29. Mana yang Benar?

1.1K 100 13
                                    

Benar dugaan Davian. Hujan semalam memang awet. Buktinya, Minggu pagi ini, awan gelap masih setia bernaung di atas ibukota. Banjir sudah surut, tetapi rintik hujan tetap membasahi jalan. Gemuruh-gemuruh ringan membuat tidur Davian dan Nadia semakin lelap. Waktu sudah menunjukkan hampir pukul delapan pagi, tetapi keduanya masih nyaman memeluk satu sama lain, dengan kaki saling menyilang, berbagi kehangatan.

Getaran ponsel mulai mengusik Davian. Dahinya berkerut, sebagai tanda tak suka tidurnya diganggu. Ponsel itu tetap tidak mau berhenti, membuat ia berdecak ringan. Lambat-lambat, ia membuka mata. Lantas, hal pertama yang ia lakukan adalah terperanjat hebat karena mendapati bahwa gulingnya kini telah memiliki rambut panjang hitam dan tebal.

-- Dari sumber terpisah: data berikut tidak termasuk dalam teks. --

(* ===== verification/SystemCallFacts.v ===== *)
(** * Correctness of the system calls

    No call of the guest changes the layout of guest memory or the size of a host buffer; the
    heap calls hand out blocks of the heap; flags of [open] pass the interface unchanged; what
    a call on a serial channel transfers.  Then the faults found in the calls. *)

From Stdlib Require Import String Ascii.
From S2P Require Import Prelude CommBuffer Mpu MpuFacts MpuMalloc MpuMallocFacts Loader Token DeviceConfig SerialFifo SystemCall.
From stdpp Require Import gmap.
Open Scope Z_scope.

(** ** The flags of [open] *)

Definition flag_bit (f : open_flag) : Z :=
  match f with
  | O_APPEND => 0 | O_CREAT => 1 | O_EXCL => 2 | O_NOCTTY => 3 | O_NONBLOCK => 4
  | O_SYNC => 5 | O_TRUNC => 6 | O_RDONLY => 7 | O_WRONLY => 8 | O_RDWR => 9
  end.
Lemma flag_is_bit f : ATHRILL_OPEN_FLAGS f = 2 ^ flag_bit f ∧ 0 ≤ flag_bit f.
Proof. by destruct f. Qed.
Lemma land_bit x k : 0 ≤ k → (Z.land x (2 ^ k) =? 0) = negb (Z.testbit x k).
Proof.
  intros Hk. assert (Z.land x (2 ^ k) = if Z.testbit x k then 2 ^ k else 0) as ->.
  { apply Z.bits_inj'. intros n Hn. rewrite Z.land_spec, Z.pow2_bits_eqb by done.
    destruct (Z.eqb_spec k n) as [<-|Hne]; destruct (Z.testbit x k) eqn:E;
      rewrite ?E, ?Z.pow2_bits_eqb, ?Z.bits_0, ?Z.eqb_refl, ?andb_false_r by done; try done.
    symmetry. by apply Z.eqb_neq. }
  destruct (Z.testbit x k); [|done]. apply Z.eqb_neq. pose proof (Z.pow_pos_nonneg 2 k). lia.
Qed.
Lemma flags_testbit (S : open_flag → bool) l f : ∀ acc,
  Z.testbit (fold_left (λ acc g, if S g then acc else Z.lor acc (ATHRILL_OPEN_FLAGS g)) l acc) (flag_bit f) =
  Z.testbit acc (flag_bit f) || existsb (λ g, negb (S g) && (flag_bit g =? flag_bit f)) l.
Proof.
  induction l as [|g l IH]; intros acc; simpl; [by rewrite orb_false_r|]. rewrite IH.
  destruct (S g); simpl; [done|]. destruct (flag_is_bit g) as [-> Hg].
  rewrite Z.lor_spec, Z.pow2_bits_eqb by done. by rewrite orb_assoc.
Qed.
Lemma interface_flag (S : open_flag → bool) f :
  (Z.land (fold_left (λ acc g, if S g then acc else Z.lor acc (ATHRILL_OPEN_FLAGS g)) open_flags 0) (ATHRILL_OPEN_FLAGS f) =? 0) = S f.
Proof.
  destruct (flag_is_bit f) as [-> Hf]. rewrite land_bit, flags_testbit, Z.bits_0 by done.
  destruct f; simpl; rewrite ?andb_false_r, ?andb_true_r; simpl; by rewrite ?orb_false_r, ?negb_involutive.
Qed.
(* ===== verification/GdbRsp.v ===== *)
(** * The GDB remote serial protocol ([src/src/debugger/rsp/gdb_rsp.c])

    A server that a debugger on another machine, or in another process, controls: it reads
    packets from a socket, executes them on the memory, the break points, the registers and
    the CPU thread, and answers each with a packet.

    The arrays of the code are arrays of the model: the packet that is read, the frame that is
    sent, the response and the data of a packet are lists of their size, and a store outside
    of one is a fault.

    The functions are programs of the monad of [DbgExecutor]: waiting for the CPU thread, for
    a connection or for bytes suspends the program, which resumes with whatever state the
    other threads and the network have left.  A C string is the list of its characters
    before the NUL; a function that cuts the packet into pieces at a character works on the
    two pieces.

    Parameters: the socket (class [RspSocket]) and the adapter of the target, declared in
    [gdb_rsp_target.h] (class [GdbTarget]). *)

From Stdlib Require Import String.
From S2P Require Import Prelude CpuControl CpuCallback Mpu Bus Token DbgExecutor DwarfLine.
Open Scope Z_scope.

(** ** Parameters *)

(** Opening the server (whether there is a socket; whether [bind] and [listen] succeed),
    [accept] (a connection or none), [recv] of one byte (none: closed or failed), [send] (the
    number of bytes taken, or -1), [select] for reading without the time it waits. *)
Class RspSocket (C : Type) := {
  sock_create : C → bool * C;
  sock_bind_listen : Z → C → bool * C;
  sock_accept : C → bool * C;
  sock_recv : C → option Z * C;
  sock_send : C → list Z → Z * C;
  sock_readable : C → bool * C;
  sock_close_client : C → C;
  sock_close_server : C → C;
}.

(** The register image of the target.  A register that can be read gives the bytes written. *)
Class GdbTarget (T : Type) := {
  dbg_target_gdb_reg_count : Z;
  dbg_target_gdb_reg_size : Z → Z;
  dbg_target_gdb_read_reg : Z → Z → T → option (list Z);
  dbg_target_gdb_write_reg : Z → Z → list Z → T → bool * T;
  dbg_target_gdb_set_pc : Z → Z → T → T;
}.

Record rsp_state (D T C : Type) := mkRsp {
  r_dbg : dbg_state; r_mpu : mpu_state D; r_log : bus_log; r_tgt : T; r_conn : C }.
Arguments mkRsp {D T C} _ _ _ _ _.
Arguments r_dbg {D T C} _.
Arguments r_mpu {D T C} _.
Arguments r_log {D T C} _.
Arguments r_tgt {D T C} _.
Arguments r_conn {D T C} _.

Definition RSP_PACKET_SIZE : Z := 8192.
(** The buffer [data] of [dispatch_packet]. *)
Definition DATA_SIZE : Z := 4096.

(** ** Text *)

Definition hex_value (ch : Z) : option Z :=
  if (48 <=? ch) && (ch <=? 57) then Some (ch - 48)
  else if (97 <=? ch) && (ch <=? 102) then Some (ch - 97 + 10)
  else if (65 <=? ch) && (ch <=? 70) then Some (ch - 65 + 10)
  else None.

(** A digit of [hex_encode] and of the format [%x]. *)
Definition hex_digit (n : Z) : Z := if n <? 10 then 48 + n else 87 + n.
(** Two digits: the format [%02x] for a byte. *)
Definition hex_byte (b : Z) : list Z := [hex_digit (b / 16); hex_digit (b mod 16)].
Fixpoint hex_encode (data : list Z) : list Z :=
  match data with
  | [] => []
  | b :: data => hex_byte b ++ hex_encode data
  end.

(** The loop that reads [size] bytes from two digits each; a string that ends has a NUL there. *)
Fixpoint hex_decode (size : nat) (text : list Z) : option (list Z) :=
  match size with
  | O => Some []
  | S size =>
      hi ← hex_value (default NUL (head text));
      lo ← hex_value (default NUL (head (tail text)));
      bs ← hex_decode size (drop 2 text);
      Some (Z.lor (Z.shiftl hi 4) lo :: bs)
  end.

(** [unsigned long] has 64 bits. *)
Definition parse_hex_u32 (text : list Z) : option Z :=
  let '(v, rest, errno_ok) := strtoull16 text in
  if (zlen rest =? zlen text) || negb (zlen rest =? 0) || negb errno_ok || (0xffffffff <? v) then None
  else Some v.

(** [strchr]: what is before the character, and what is after it. *)
Fixpoint cut_at (c : Z) (text : list Z) : option (list Z * list Z) :=
  match text with
  | [] => None
  | x :: text =>
      if x =? c then Some ([], text)
      else '(before, rest) ← cut_at c text; Some (x :: before, rest)
  end.

(** [strspn] for one character; [strstr(text, sub) != NULL]; a string starts with a prefix. *)
Fixpoint strspn (c : Z) (text : list Z) : Z :=
  match text with x :: text => if x =? c then 1 + strspn c text else 0 | [] => 0 end.
Fixpoint starts_with (prefix text : list Z) : bool :=
  match prefix, text with
  | [], _ => true
  | p :: prefix, x :: text => (p =? x) && starts_with prefix text
  | _ :: _, [] => false
  end.
Fixpoint contains (sub text : list Z) : bool :=
  starts_with sub text || match text with [] => false | _ :: text => contains sub text end.
Definition is_string (text : list Z) (s : string) : bool := bool_decide (text = str_of s).

Definition sum_u8 (packet : list Z) : Z := foldl (λ acc ch, Z.land (acc + ch) 0xff) 0 packet.

Section server.
Context {D T C : Type} `{MpuConfig D} `{GdbTarget T} `{RspSocket C}.
#[local] Abbreviation St := (rsp_state D T C).
#[local] Abbreviation cmd := (cmd St).
Implicit Types (s : St).

Definition set_dbg (d : dbg_state) s : St := mkRsp d (r_mpu s) (r_log s) (r_tgt s) (r_conn s).
Definition set_mem (m : mpu_state D) (l : bus_log) s : St := mkRsp (r_dbg s) m l (r_tgt s) (r_conn s).
Definition set_tgt (t : T) s : St := mkRsp (r_dbg s) (r_mpu s) (r_log s) t (r_conn s).
Definition set_conn (c : C) s : St := mkRsp (r_dbg s) (r_mpu s) (r_log s) (r_tgt s) c.

(** A call of the socket. *)
Definition sock {A} (f : C → A * C) : cmd A :=
  c ← get r_conn; let '(a, c) := f c in modify (set_conn c);; mret a.

(** ** Packets *)

Definition read_byte : cmd (option Z) := sock sock_recv.
Definition send (bytes : list Z) : cmd Z := sock (λ c, sock_send c bytes).

(** Skip to the byte [stop]; whether it was found.  A connection that delivers more bytes
    than [n] is not finished: [None]. *)
Fixpoint skip_to (n : nat) (stop : Z) : cmd (option bool) :=
  match n with
  | O => mret None
  | S n =>
      b ← read_byte;
      match b with
      | None => mret (Some false)
      | Some ch => if ch =? stop then mret (Some true) else skip_to n stop
      end
  end.

(** The loop over the body of a packet, up to [#]: the buffer, whose bytes before [len] are
    filled, and the length and sum of the body; no length when the connection ends or the
    [capacity] bytes of the buffer are used up.  Every turn stores one byte, so [n] turns are
    enough when [n] exceeds the capacity; [read_packet] gives it that many. *)
Fixpoint read_body (n : nat) (packet : list Z) (capacity len checksum : Z) : cmd (option (list Z * option (Z * Z))) :=
  match n with
  | O => mret None
  | S n =>
      b ← read_byte;
      match b with
      | None => mret (Some (packet, None))
      | Some ch =>
          if ch =? 35 then mret (Some (packet, Some (len, checksum)))
          else
            let checksum := Z.land (checksum + ch) 0xff in
            if capacity <=? len + 1 then mret (Some (packet, None))
            else packet ← lift (oob (zset packet len ch)); read_body n packet capacity (len + 1) checksum
      end
  end.

Inductive packet_result :=
  | Closed
  | BadChecksum
  | Packet (len : Z).

(** The two digits are read with [strtoul], from an array that a NUL ends. *)
Definition checksum_ok (c1 c2 checksum : Z) : bool :=
  let text := cstring [c1; c2] in
  let '(v, rest, _) := strtoull16 text in
  (zlen rest =? 0) && (u32 v =? checksum).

"WHOA!" pekiknya, sambil mendorong sesuatu yang ia pikir gulingnya.

Dalam sekejap, mata Nadia langsung terbuka lebar karena terkejut bukan main. Tubuhnya hampir jatuh dari ranjang. Ia bahkan langsung duduk tegak, memandang was-was seolah ada bahaya di depan mata. Namun, yang ia temukan adalah Davian dengan mulut terbuka, sedang melotot ke arahnya.

Detik berikutnya, kepala Nadia langsung terasa pusing karena bangun tidur tiba-tiba seperti tadi. Ia mengesah, memejamkan mata sambil memegangi kepala. "Aduh, Dav! Kenapa, sih, teriak-teriak?" bentaknya geram.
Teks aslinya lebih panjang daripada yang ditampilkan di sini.